> _Available data_
(** * NetworkHelpers: the epoch loop, the trainer, the evaluator and the tester

    A shallow embedding of [NetworkHelpers.py]: [train_loop], [train_model],
    [evaluate_model] and [test_model], as functions in a state-and-exception
    monad over the objects the Python code mutates (the model's parameters,
    the two loss histories, the console and the checkpoint files).

    Python floats are binary64 values: losses are Rocq's primitive floats, so
    [np.Inf] is [infinity], [<=] is [PrimFloat.leb] and a NaN loss compares
    false, as in Python.  The network, the loss function and the optimizer
    are collaborators supplied by the caller: they are the variables of the
    section below, total functions (a failure inside one of them is fatal to
    the run and is not modelled).  Moving tensors between devices changes no
    value, and the wall-clock measurements of [train_loop] are left out. *)

From Stdlib Require Import ZArith Lia List String Ascii Decimal DecimalString DecimalNat.
From Stdlib Require Import PrimFloat Uint63.
From stdpp Require Import base list.

Set Warnings "-inexact-float".

(** ** Python exceptions and the monad of effects *)

Inductive PyError : Type :=
| TypeError
| ZeroDivisionError
| IndexError
| RuntimeError
| ValueError.

(** A call either returns a value or raises; in both cases the mutations it
    made so far stay in the world. *)
Inductive Outcome (W A : Type) : Type :=
| Returns (a : A) (w : W)
| Raises (e : PyError) (w : W).
Arguments Returns {W A} a w.
Arguments Raises {W A} e w.

Definition Py (W A : Type) : Type := W -> Outcome W A.

Definition py_ret {W A : Type} (a : A) : Py W A := fun w => Returns a w.

Definition py_bind {W A B : Type} (k : A -> Py W B) (m : Py W A) : Py W B :=
  fun w => match m w with
           | Returns a w' => k a w'
           | Raises e w' => Raises e w'
           end.

Definition py_raise {W A : Type} (e : PyError) : Py W A := fun w => Raises e w.

#[global] Instance Py_ret {W : Type} : MRet (Py W) := @py_ret W.
#[global] Instance Py_bind {W : Type} : MBind (Py W) := @py_bind W.
#[global] Instance Py_throw {W : Type} : MThrow PyError (Py W) := @py_raise W.

Definition gets {W A : Type} (f : W -> A) : Py W A := fun w => Returns (f w) w.
Definition modify {W : Type} (f : W -> W) : Py W unit := fun w => Returns tt (f w).

(** Down to the functions on worlds. *)
Ltac py_unfold :=
  unfold mbind, mret, mthrow, Py_bind, Py_ret, Py_throw,
    py_bind, py_ret, py_raise, gets, modify in *.

(** The world an outcome leaves behind. *)
Definition final_world {W A : Type} (o : Outcome W A) : W :=
  match o with
  | Returns _ w => w
  | Raises _ w => w
  end.

(** ** Loops

    What one pass through a loop body asks for: go on with the next element,
    [break] out of the loop, or [return] from the enclosing function.  The
    loop-carried local variables travel in [S]. *)
Inductive Flow (S R : Type) : Type :=
| Continue (s : S)
| Break (s : S)
| Return (r : R).
Arguments Continue {S R} s.
Arguments Break {S R} s.
Arguments Return {S R} r.
(** X1. The extension walk and the mark walk return 0 exactly when some
    channel of the registry passes their test and the merge with the
    first such channel returns 0; in every other case they return -1. *)
Theorem walk_success (chan : chan_ptr) (w : World) :
  (forall exten context,
      (fst (fst (pickup_by_exten chan exten context w)) = 0 <->
       exists pre target post,
         channels w = pre ++ target :: post /\
         (forall p, In p pre -> exten_passes w exten context p = false) /\
         exten_passes w exten context target = true /\
         fst (fst (pickup_do chan target w)) = 0) /\
      (fst (fst (pickup_by_exten chan exten context w)) = 0 \/
       fst (fst (pickup_by_exten chan exten context w)) = -1)) /\
  (forall mark,
      (fst (fst (pickup_by_mark chan mark w)) = 0 <->
       exists pre target post,
         channels w = pre ++ target :: post /\
         (forall p, In p pre -> mark_passes w mark p = false) /\
         mark_passes w mark target = true /\
         fst (fst (pickup_do chan target w)) = 0) /\
      (fst (fst (pickup_by_mark chan mark w)) = 0 \/
       fst (fst (pickup_by_mark chan mark w)) = -1)).
Proof.
  split.
  - intros exten context. apply walk_cases.
    + intro H. rewrite pickup_by_exten_run. apply exten_walk_none. exact H.
    + intros pre t post Hl Hpre Ht. rewrite pickup_by_exten_run, Hl.
      apply exten_walk_first; assumption.
  - intro mark. apply walk_cases.
    + intro H. rewrite pickup_by_mark_run. apply mark_walk_none. exact H.
    + intros pre t post Hl Hpre Ht. rewrite pickup_by_mark_run, Hl.
      apply mark_walk_first; assumption.
Qed.
(** * chat.common.util: the schema-driven record generator

  A shallow embedding of [src/chat/common/util.py] (classes [Interface]
  and [Model], function [model_from_proto]) over a small model of the
  Python object store, followed by the properties of the generator.

  The generator builds classes at run time and mutates them with
  [setattr]; record instances are mutated by their setters and handed
  back for chaining.  Classes and instances therefore live in an explicit
  heap and every operation is a state-passing computation that either
  returns a value or raises a Python exception. *)

From Stdlib Require Import ZArith.
From stdpp Require Import base option strings list gmap fin_maps.

Set Warnings "-register-all".

Local Open Scope string_scope.
Local Open Scope list_scope.

(** ** The Python fragment *)

Module Py.

(** Heap addresses of objects created at run time. *)
Abbreviation loc := nat.

(** Classes that exist before any call: builtins and the two classes of
    the module. *)
Inductive static_class :=
| SObject | SType | SNoneType | SBool | SInt | SStr | SBytes | SDict | SList
| SFunction | SMethod | SEnum | SEnumMeta | SModel | SInterface.

(** Function objects.  [impl_setter], [impl_getter] and [impl_init] are
    the closures synthesized by [Model.add_getters_setters]; the two
    accessors carry their [private_name] default argument. [ident_lambda]
    is [lambda _: _]; [module_fun] names an attribute of a static
    class. *)
Inductive pyfun :=
| impl_setter (private_name : string)
| impl_getter (private_name : string)
| impl_init
| ident_lambda
| module_fun (name : string).

(** Values.  A dict is an association list in insertion order, keys
    pairwise distinct; an [Enum] subclass is immutable and is carried as
    the value of its [__members__] mapping: key, then the member's
    [name] and [value]. *)
Inductive pyval :=
| VNone
| VBool (b : bool)
| VInt (z : Z)
| VStr (s : string)
| VDict (d : list (string * pyval))
| VList (l : list pyval)
| VClass (c : static_class)
| VEnumClass (qualname : string)
             (members : list (string * (string * pyval)))
| VFun (f : pyfun)
| VBound (f : pyfun) (self : loc)
| VRef (l : loc).

Abbreviation dict := (list (string * pyval)).

(** Objects of the heap: a class created by a [class] statement (its
    metaclass is [type], its one base is a static class) and an instance
    of such a class.  Each has its attribute dictionary. *)
Inductive object :=
| ClassObj (base : static_class) (ns : gmap string pyval)
| InstanceObj (cls : loc) (ns : gmap string pyval).

Abbreviation heap := (list object).

(** What [type(v)] evaluates to. *)
Inductive tyref :=
| TStatic (c : static_class)
| TUser (l : loc).

(** Exceptions.  Every error of the module is a [ValueError]; the
    message tells them apart. *)
Inductive message :=
| reserved_name (name : string)
| not_a_type (name : string) (value : pyval)
| cannot_omit (fname : string) (cls : pyval)
| not_interface_subclass (iface : pyval)
| no_fields_enum (iface : pyval)
| not_an_enum (fields_enum : pyval).

Inductive exn :=
| ValueError (m : message)
| TypeError (why : string)
| AttributeError (attr : string)
| KeyError (key : string)
| NotImplementedError.

(** A computation returns, raises, or leaves the modelled fragment
    ([Unsupported]: an attribute annotated [Dict[str, type]] holding
    something else, a call through a function the module never calls
    that way). *)
Inductive outcome (A : Type) :=
| Return (a : A)
| Raise (e : exn)
| Unsupported.
Global Arguments Return {A} a.
Global Arguments Raise {A} e.
Global Arguments Unsupported {A}.

Definition M (A : Type) : Type := heap → outcome A * heap.

Definition ret {A} (a : A) : M A := λ h, (Return a, h).
Definition raise {A} (e : exn) : M A := λ h, (Raise e, h).
Definition unsupported {A} : M A := λ h, (Unsupported, h).
Definition bind {A B} (m : M A) (k : A → M B) : M B := λ h,
  match m h with
  | (Return a, h') => k a h'
  | (Raise e, h') => (Raise e, h')
  | (Unsupported, h') => (Unsupported, h')
  end.

Declare Scope py_scope.
Delimit Scope py_scope with py.
Notation "x <- c ;; k" := (bind c (λ x, k))
  (at level 100, c at next level, right associativity) : py_scope.
Notation "c ;;; k" := (bind c (λ _, k))
  (at level 100, right associativity) : py_scope.
Local Open Scope py_scope.

(** [for x in l: body] *)
Fixpoint for_each {A} (l : list A) (body : A → M unit) : M unit :=
  match l with
  | [] => ret ()
  | x :: l' => body x ;;; for_each l' body
  end.
(** * ldap_exporter: the metric translation and scrape engine

    A shallow embedding of the exporter's Go code (metric attributes,
    template translation, metrics sources, the scrape cycle and the
    configuration loader) together with the properties its specification
    states about it.

    Conventions.
    - A Go function returning [(T, error)] is a function into [result T].
    - A Go function that can also panic is a function into
      [outcome (result T)].
    - A Go [map[string]V] is a [gmap string V]; a [range] over a map visits
      its entries in an order chosen by an [oracle].
    - [float64] is Rocq's primitive binary64 [float].
    - Channels are modelled by the list of values sent, in sending order.
    - Functions of imported packages (strconv.ParseFloat, text/template,
      yaml.v2, prometheus, ldap.v2) are the fields of the class [Library]. *)

From Stdlib Require Import ZArith Ascii String PrimFloat SpecFloat FloatOps.
From stdpp Require Import gmap strings list fin_maps.
Lemma same_frees_emit e :
  is_free_event e = false -> preserves same_frees (emit e).
Proof.
  intros He. apply preserves_modify. intros s. unfold emit_st, same_frees, frees.
  destruct (log_ready s) eqn:E; simpl; rewrite ?E; auto.
  rewrite filter_app. simpl. rewrite He, app_nil_r. auto.
Qed.

#[local] Hint Resolve same_frees_pre same_frees_heap : core.

Ltac frees_prim :=
  match goal with
  | |- preserves same_frees (store _ _) => apply preserves_store; auto
  | |- preserves same_frees (modify _) =>
      apply preserves_modify; intros ?; split; reflexivity
  | |- preserves same_frees (emit _) => apply same_frees_emit; reflexivity
  end.

Ltac frees_tac :=
  pose proof same_frees_pre;
  repeat first [ pres_step | frees_prim ]; auto.

Lemma same_frees_Obj_type loc : preserves same_frees (Obj_type loc).
Proof. unfold Obj_type. frees_tac. Qed.

Lemma same_frees_Obj_size loc : preserves same_frees (Obj_size loc).
Proof.
  unfold Obj_size. pose proof same_frees_pre.
  apply preserves_bind; auto using same_frees_Obj_type. intros ty.
  frees_tac.
Qed.

Lemma same_frees_mark_live_loc m loc : preserves same_frees (mark_live_loc m loc).
Proof. unfold mark_live_loc, log_ref_count. frees_tac. Qed.

Lemma same_frees_Obj_traverse m n : forall loc,
  preserves same_frees (Obj_traverse n (mark_live_loc m) loc).
Proof.
  pose proof same_frees_pre.
  induction n as [|n IH]; intros loc; simpl.
  - apply preserves_timeout.
  - apply preserves_bind; auto using same_frees_Obj_type. intros ty.
    repeat first [ apply IH | apply same_frees_mark_live_loc
                 | pres_step | frees_prim ].
Qed.

Lemma same_frees_mark_live m n : preserves same_frees (mark_live m n).
Proof.
  unfold mark_live. pose proof same_frees_pre.
  repeat first [ apply same_frees_Obj_traverse | apply same_frees_mark_live_loc
               | pres_step | frees_prim ].
Qed.

Lemma same_frees_Obj_init m loc tag : preserves same_frees (Obj_init m loc tag).
Proof.
  unfold Obj_init, init_ref_count, log_init_obj, log_ref_count. frees_tac.
Qed.

Lemma same_frees_reserve size : preserves same_frees (reserve size).
Proof. unfold reserve, log_alloc_mem. frees_tac. Qed.

Lemma same_frees_Mem_move m from : preserves same_frees (Mem_move m from).
Proof.
  unfold Mem_move, copy_words, log_copy_mem. pose proof same_frees_pre.
  repeat first [ apply same_frees_Obj_size | apply same_frees_reserve
               | apply same_frees_Obj_init | pres_step | frees_prim ].
Qed.

Lemma same_frees_move_live m n : preserves same_frees (move_live m n).
Proof.
  unfold move_live. pose proof same_frees_pre.
  repeat first [ apply same_frees_mark_live | apply same_frees_Mem_move
               | pres_step | frees_prim ].
Qed.

Lemma same_frees_loc_after_move m loc : preserves same_frees (loc_after_move m loc).
Proof.
  unfold loc_after_move. pose proof same_frees_pre.
  repeat first [ apply same_frees_Obj_type | pres_step | frees_prim ].
Qed.

Lemma same_frees_fixup_handles m r : preserves same_frees (fixup_handles m r).
Proof.
  pose proof same_frees_pre. induction r as [|loc r IH]; simpl.
  - apply preserves_ret; auto.
  - repeat first [ apply same_frees_loc_after_move | apply IH
                 | pres_step | frees_prim ].
Qed.

Lemma same_frees_Obj_fixup m n loc :
  preserves same_frees (Obj_fixup_references m n loc).
Proof.
  unfold Obj_fixup_references. pose proof same_frees_pre.
  repeat first [ apply same_frees_Obj_type | apply same_frees_loc_after_move
               | pres_step | frees_prim ].
Qed.

Lemma same_frees_fixup_loop m n : forall loc,
  preserves same_frees (fixup_loop m n loc).
Proof.
  pose proof same_frees_pre. induction n as [|n IH]; intros loc; simpl.
  - apply preserves_timeout.
  - repeat first [ apply same_frees_Obj_size | apply same_frees_Obj_fixup
                 | apply IH | pres_step | frees_prim ].
Qed.

Lemma same_frees_fixup_references m n :
  preserves same_frees (fixup_references m n).
Proof.
  unfold fixup_references. pose proof same_frees_pre.
  repeat first [ apply same_frees_fixup_handles | apply same_frees_fixup_loop
               | pres_step | frees_prim ].
Qed.
Lemma PublicKey_constructor_lengths_witness :
  let empty : list byte := [] in
  let long : list byte := repeat x07 34 in
  let xonly : list byte := repeat x07 32 in
  let compressed : list byte := x03 :: repeat x07 32 in
  let h : store := [empty; long; xonly; compressed] in
  (h !! 0%nat = Some empty /\ length empty <> 32%nat /\ length empty <> 33%nat
   /\ PublicKey.constructor 0%nat h = (Throw constructor_error, h))
  /\ (h !! 1%nat = Some long /\ length long <> 32%nat /\ length long <> 33%nat
      /\ PublicKey.constructor 1%nat h = (Throw constructor_error, h))
  /\ (h !! 2%nat = Some xonly /\ length xonly = 32%nat
      /\ exists (pk : PublicKey.t) (h' : store),
           PublicKey.constructor 2%nat h = (Ok pk, h')
           /\ h' !! PublicKey._bytes pk = Some ([x02] ++ xonly)
           /\ length ([x02] ++ xonly) = 33%nat)
  /\ (h !! 3%nat = Some compressed /\ length compressed = 33%nat
      /\ exists pk : PublicKey.t,
           PublicKey.constructor 3%nat h = (Ok pk, h)
           /\ h !! PublicKey._bytes pk = Some compressed).
Proof.
  intros empty long xonly compressed h.
  split; [|split; [|split]].
  - split; [reflexivity|]. split; [cbn; lia|]. split; [cbn; lia|].
    apply (PublicKey_constructor_lengths h 0%nat empty); [reflexivity| |]; cbn; lia.
  - split; [reflexivity|]. split; [cbn; lia|]. split; [cbn; lia|].
    apply (PublicKey_constructor_lengths h 1%nat long); [reflexivity| |]; cbn; lia.
  - split; [reflexivity|]. split; [reflexivity|].
    apply (PublicKey_constructor_lengths h 2%nat xonly); reflexivity.
  - split; [reflexivity|]. split; [reflexivity|].
    apply (PublicKey_constructor_lengths h 3%nat compressed); reflexivity.
Defined.

(** Against C5 as stated: the constructor accepts the 33 bytes
    [0x04, 0, ..., 0], and the parity accessor of the key then returns
    [0x04], neither [0x02] nor [0x03]. *)
Lemma parity_byte_unchecked :
  let h : store := [x04 :: repeat x00 32] in
  let pk := {| PublicKey._bytes := 0%nat |} in
  PublicKey.constructor 0%nat h = (Ok pk, h)
  /\ fst (PublicKey.parity pk h) = Ok (Some x04)
  /\ ~ (forall (h0 h' : store) (input : loc) (k : PublicKey.t),
          PublicKey.constructor input h0 = (Ok k, h') ->
          exists (stored : list byte) (first : byte),
            h' !! PublicKey._bytes k = Some stored
            /\ length stored = 33%nat
            /\ fst (PublicKey.parity k h') = Ok (Some first)
            /\ (first = x02 \/ first = x03)).
Proof.
  intros h pk. split; [reflexivity|]. split; [reflexivity|].
  intros Hall.
  destruct (Hall h h 0%nat pk eq_refl) as (stored & first & _ & _ & Hpar & Hfirst).
  cbn in Hpar. injection Hpar as <-.
  destruct Hfirst; discriminate.
Qed.

(** C5, amended: every successfully constructed [PublicKey] stores a
    33-byte array whose first byte is the value of the parity accessor;
    that byte is [0x02] when the input had 32 bytes, and is the first byte
    of the input, whatever it is, when the input had 33 bytes, the input
    then being stored as it is. *)
Theorem PublicKey_stored_encoding (h h' : store) (input : loc) (pk : PublicKey.t) :
  PublicKey.constructor input h = (Ok pk, h') ->
  exists (contents stored : list byte) (first : byte),
    h !! input = Some contents
    /\ h' !! PublicKey._bytes pk = Some stored
    /\ length stored = 33%nat
    /\ stored !! 0%nat = Some first
    /\ fst (PublicKey.parity pk h') = Ok (Some first)
    /\ ((length contents = 32%nat /\ stored = [x02] ++ contents /\ first = x02)
        \/ (length contents = 33%nat /\ stored = contents
            /\ PublicKey._bytes pk = input)).
Proof.
  intros Hc. destruct (PublicKey_constructor_Ok _ _ _ _ Hc)
    as (contents & Hin & [(H32 & -> & ->)|(H33 & -> & ->)]).
  - exists contents, ([x02] ++ contents), x02.
    assert (Hst : (h ++ [[x02] ++ contents]) !! length h = Some ([x02] ++ contents))
      by apply lookup_new.
    split; [assumption|]. split; [exact Hst|].
    split; [cbn [length app]; rewrite H32; reflexivity|].
    split; [reflexivity|].
    split; [rewrite (PublicKey_parity_run _ {| PublicKey._bytes := length h |} _ Hst);
            reflexivity|].
    left. auto.
  - destruct contents as [|first rest]; [discriminate|].
    exists (first :: rest), (first :: rest), first.
    split; [assumption|]. split; [assumption|]. split; [assumption|].
    split; [reflexivity|].
    split; [rewrite (PublicKey_parity_run _ {| PublicKey._bytes := input |} _ Hin);
            reflexivity|].
    right. auto.
Qed.

Lemma PublicKey_stored_encoding_witness :
  let xonly : list byte := repeat x07 32 in
  let odd : list byte := x03 :: repeat x07 32 in
  let h : store := [xonly; odd] in
  (PublicKey.constructor 0%nat h
   = (Ok {| PublicKey._bytes := 2%nat |}, h ++ [[x02] ++ xonly])
   /\ exists (contents stored : list byte) (first : byte),
        h !! 0%nat = Some contents
        /\ (h ++ [[x02] ++ xonly]) !! 2%nat = Some stored
        /\ length stored = 33%nat
        /\ stored !! 0%nat = Some first
        /\ fst (PublicKey.parity {| PublicKey._bytes := 2%nat |}
                  (h ++ [[x02] ++ xonly])) = Ok (Some first)
        /\ ((length contents = 32%nat /\ stored = [x02] ++ contents
             /\ first = x02)
            \/ (length contents = 33%nat /\ stored = contents
                /\ 2%nat = 0%nat)))
  /\ (PublicKey.constructor 1%nat h = (Ok {| PublicKey._bytes := 1%nat |}, h)
      /\ exists (contents stored : list byte) (first : byte),
           h !! 1%nat = Some contents
           /\ h !! 1%nat = Some stored
           /\ length stored = 33%nat
           /\ stored !! 0%nat = Some first
           /\ fst (PublicKey.parity {| PublicKey._bytes := 1%nat |} h)
              = Ok (Some first)
           /\ ((length contents = 32%nat /\ stored = [x02] ++ contents
                /\ first = x02)
               \/ (length contents = 33%nat /\ stored = contents
                   /\ 1%nat = 1%nat))).
Proof.
  intros xonly odd h. split.
  - split; [reflexivity|].
    apply (PublicKey_stored_encoding h (h ++ [[x02] ++ xonly]) 0%nat
             {| PublicKey._bytes := 2%nat |}).
    reflexivity.
  - split; [reflexivity|].
    apply (PublicKey_stored_encoding h h 1%nat {| PublicKey._bytes := 1%nat |}).
    reflexivity.
Defined.

(** ** The multikey wire format (C4, C7) *)

(** C4: for every 32-byte x-only public key [x], decoding the multikey
    string that encoding [PublicKey(x)] produces succeeds and yields
    exactly the 34 bytes made of the fixed 2-byte prefix followed by [x].
    The imports are as the specification describes them: the prefix has 2
    bytes, the expected digest is the SHA-256 of the prefix in
    hexadecimal, and the base-58 decoder inverts the encoder on that
    payload. *)
Theorem multikey_round_trip `{Imports} (h : store) (input : loc) (xs : list byte) :
  length BIP340_MULTIKEY_PREFIX = 2%nat ->
  Buffer_toString_hex (sha256 BIP340_MULTIKEY_PREFIX) = BIP340_MULTIKEY_PREFIX_HASH ->
  base58btc_decode (base58btc_encode (BIP340_MULTIKEY_PREFIX ++ xs))
  = Ok (BIP340_MULTIKEY_PREFIX ++ xs) ->
  h !! input = Some xs -> length xs = 32%nat ->
  exists (pk : PublicKey.t) (h1 : store),
    PublicKey.constructor input h = (Ok pk, h1)
    /\ fst (PublicKey.encode pk h1)
       = Ok (base58btc_encode (BIP340_MULTIKEY_PREFIX ++ xs))
    /\ returned (PublicKey.decode pk) h1 = Some (BIP340_MULTIKEY_PREFIX ++ xs)
    /\ length (BIP340_MULTIKEY_PREFIX ++ xs) = 34%nat.
Proof.
  intros Hprefix Hhash Hcodec Hin Hlen.
  set (pk := {| PublicKey._bytes := length h |}).
  set (h1 := h ++ [[x02] ++ xs]).
  assert (Hst : h1 !! PublicKey._bytes pk = Some ([x02] ++ xs)) by apply lookup_new.
  assert (Hx : take 32 (drop 1 ([x02] ++ xs)) = xs).
  { change (take 32 xs = xs). apply take_ge. lia. }
  pose proof (encode_run h1 pk ([x02] ++ xs) Hst
                ltac:(cbn [length app]; lia)) as Henc.
  cbn zeta in Henc. rewrite Hx in Henc.
  assert (Hsize : length (BIP340_MULTIKEY_PREFIX ++ xs) = 34%nat)
    by (rewrite length_app, Hprefix, Hlen; reflexivity).
  exists pk, h1.
  split; [apply (PublicKey_constructor_32 h input xs); assumption|].
  split; [rewrite Henc; reflexivity|]. split; [|exact Hsize].
  unfold returned.
  rewrite (decode_run h1 _ pk _ _ Henc Hcodec).
  rewrite Hsize. cbn [Nat.eqb negb].
  rewrite take_app_length' by (symmetry; exact Hprefix).
  rewrite Hhash, String.eqb_refl. cbn [negb].
  apply lookup_new.
Qed.

(** The x-coordinate of the generator, under the reference imports. *)
Lemma multikey_round_trip_witness :
  let xs := be_bytes 32 Reference.secp256k1_Gx in
  let h : store := [xs] in
  (length Reference.prefix = 2%nat
   /\ Buffer_toString_hex (Reference.sha256 Reference.prefix) = Reference.prefixHash
   /\ Reference.base58btc_decode (Reference.base58btc_encode (Reference.prefix ++ xs))
      = Ok (Reference.prefix ++ xs)
   /\ h !! 0%nat = Some xs /\ length xs = 32%nat)
  /\ exists (pk : PublicKey.t) (h1 : store),
       PublicKey.constructor 0%nat h = (Ok pk, h1)
       /\ fst (@PublicKey.encode Reference.secp256k1 pk h1)
          = Ok (Reference.base58btc_encode (Reference.prefix ++ xs))
       /\ returned (@PublicKey.decode Reference.secp256k1 pk) h1
          = Some (Reference.prefix ++ xs)
       /\ length (Reference.prefix ++ xs) = 34%nat.
Proof.
  intros xs h.
  assert (Hcodec :
            Reference.base58btc_decode
              (Reference.base58btc_encode (Reference.prefix ++ xs))
            = Ok (Reference.prefix ++ xs)) by (vm_compute; reflexivity).
  split.
  - split; [reflexivity|]. split; [vm_compute; reflexivity|].
    split; [exact Hcodec|]. split; reflexivity.
  - apply (@multikey_round_trip Reference.secp256k1 h 0%nat xs).
    + reflexivity.
    + vm_compute. reflexivity.
    + exact Hcodec.
    + reflexivity.
    + reflexivity.
Defined.

(** C7: [decode] throws its error ([DECODE_PUBLIC_KEY_ERROR]) whenever the
    payload the base-58 decoder returns does not have exactly 34 bytes,
    and throws it with the message on the malformed prefix whenever the
    SHA-256 of the first 2 bytes of a 34-byte payload, in hexadecimal,
    differs from the expected digest, whatever the other 32 bytes are. *)
Theorem decode_rejects `{Imports} (h h1 : store) (pk : PublicKey.t)
    (encoded : string) (payload : list byte) :
  PublicKey.multibase pk h = (Ok encoded, h1) ->
  base58btc_decode encoded = Ok payload ->
  (length payload <> 34%nat ->
   fst (PublicKey.decode pk h) = Throw decode_length_error)
  /\ (length payload = 34%nat ->
      Buffer_toString_hex (sha256 (take 2 payload)) <> BIP340_MULTIKEY_PREFIX_HASH ->
      fst (PublicKey.decode pk h) = Throw (decode_prefix_error (take 2 payload))).
Proof.
  intros Hm Hd. rewrite (decode_run h h1 pk encoded payload Hm Hd). cbn [fst].
  split.
  - intros Hlen. apply Nat.eqb_neq in Hlen. rewrite Hlen. reflexivity.
  - intros Hlen Hhash. rewrite Hlen. cbn [Nat.eqb negb].
    apply String.eqb_neq in Hhash. rewrite Hhash. reflexivity.
Qed.

(** A constants module with a 3-byte prefix makes the payload 35 bytes
    long; one with another digest makes the prefix check fail. *)
Lemma decode_rejects_witness :
  let long := Reference.imports [xe1; x4a; x00] Reference.prefixHash in
  let other := Reference.imports Reference.prefix "00" in
  let h : store := [x02 :: be_bytes 32 Reference.secp256k1_Gx] in
  let pk := {| PublicKey._bytes := 0%nat |} in
  (exists (encoded : string) (h1 : store) (payload : list byte),
     @PublicKey.multibase long pk h = (Ok encoded, h1)
     /\ Reference.base58btc_decode encoded = Ok payload
     /\ length payload <> 34%nat
     /\ fst (@PublicKey.decode long pk h) = Throw decode_length_error)
  /\ (exists (encoded : string) (h1 : store) (payload : list byte),
        @PublicKey.multibase other pk h = (Ok encoded, h1)
        /\ Reference.base58btc_decode encoded = Ok payload
        /\ length payload = 34%nat
        /\ Buffer_toString_hex (Reference.sha256 (take 2 payload)) <> "00"%string
        /\ fst (@PublicKey.decode other pk h)
           = Throw (decode_prefix_error (take 2 payload))).
Proof.
  intros long other h pk. split.
  - set (payload := [xe1; x4a; x00] ++ be_bytes 32 Reference.secp256k1_Gx).
    exists (Reference.base58btc_encode payload), (snd (@PublicKey.multibase long pk h)),
      payload.
    assert (Hm : @PublicKey.multibase long pk h
                 = (Ok (Reference.base58btc_encode payload),
                    snd (@PublicKey.multibase long pk h)))
      by (vm_compute; reflexivity).
    assert (Hd : Reference.base58btc_decode (Reference.base58btc_encode payload)
                 = Ok payload) by (vm_compute; reflexivity).
    assert (Hlen : length payload <> 34%nat) by (vm_compute; discriminate).
    split; [exact Hm|]. split; [exact Hd|]. split; [exact Hlen|].
    apply (proj1 (@decode_rejects long h _ pk _ payload Hm Hd)). exact Hlen.
  - set (payload := Reference.prefix ++ be_bytes 32 Reference.secp256k1_Gx).
    exists (Reference.base58btc_encode payload), (snd (@PublicKey.multibase other pk h)),
      payload.
    assert (Hm : @PublicKey.multibase other pk h
                 = (Ok (Reference.base58btc_encode payload),
                    snd (@PublicKey.multibase other pk h)))
      by (vm_compute; reflexivity).
    assert (Hd : Reference.base58btc_decode (Reference.base58btc_encode payload)
                 = Ok payload) by (vm_compute; reflexivity).
    assert (Hlen : length payload = 34%nat) by reflexivity.
    assert (Hhash : Buffer_toString_hex (Reference.sha256 (take 2 payload))
                    <> "00"%string) by (vm_compute; discriminate).
    split; [exact Hm|]. split; [exact Hd|]. split; [exact Hlen|].
    split; [exact Hhash|].
    apply (proj2 (@decode_rejects other h _ pk _ payload Hm Hd)); assumption.
Defined.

> _Your instructions_
Whenever the word "carried" appears in a line of the listing, copy out that line.

> _Task output_
    loop-carried local variables travel in [S]. *)
    pairwise distinct; an [Enum] subclass is immutable and is carried as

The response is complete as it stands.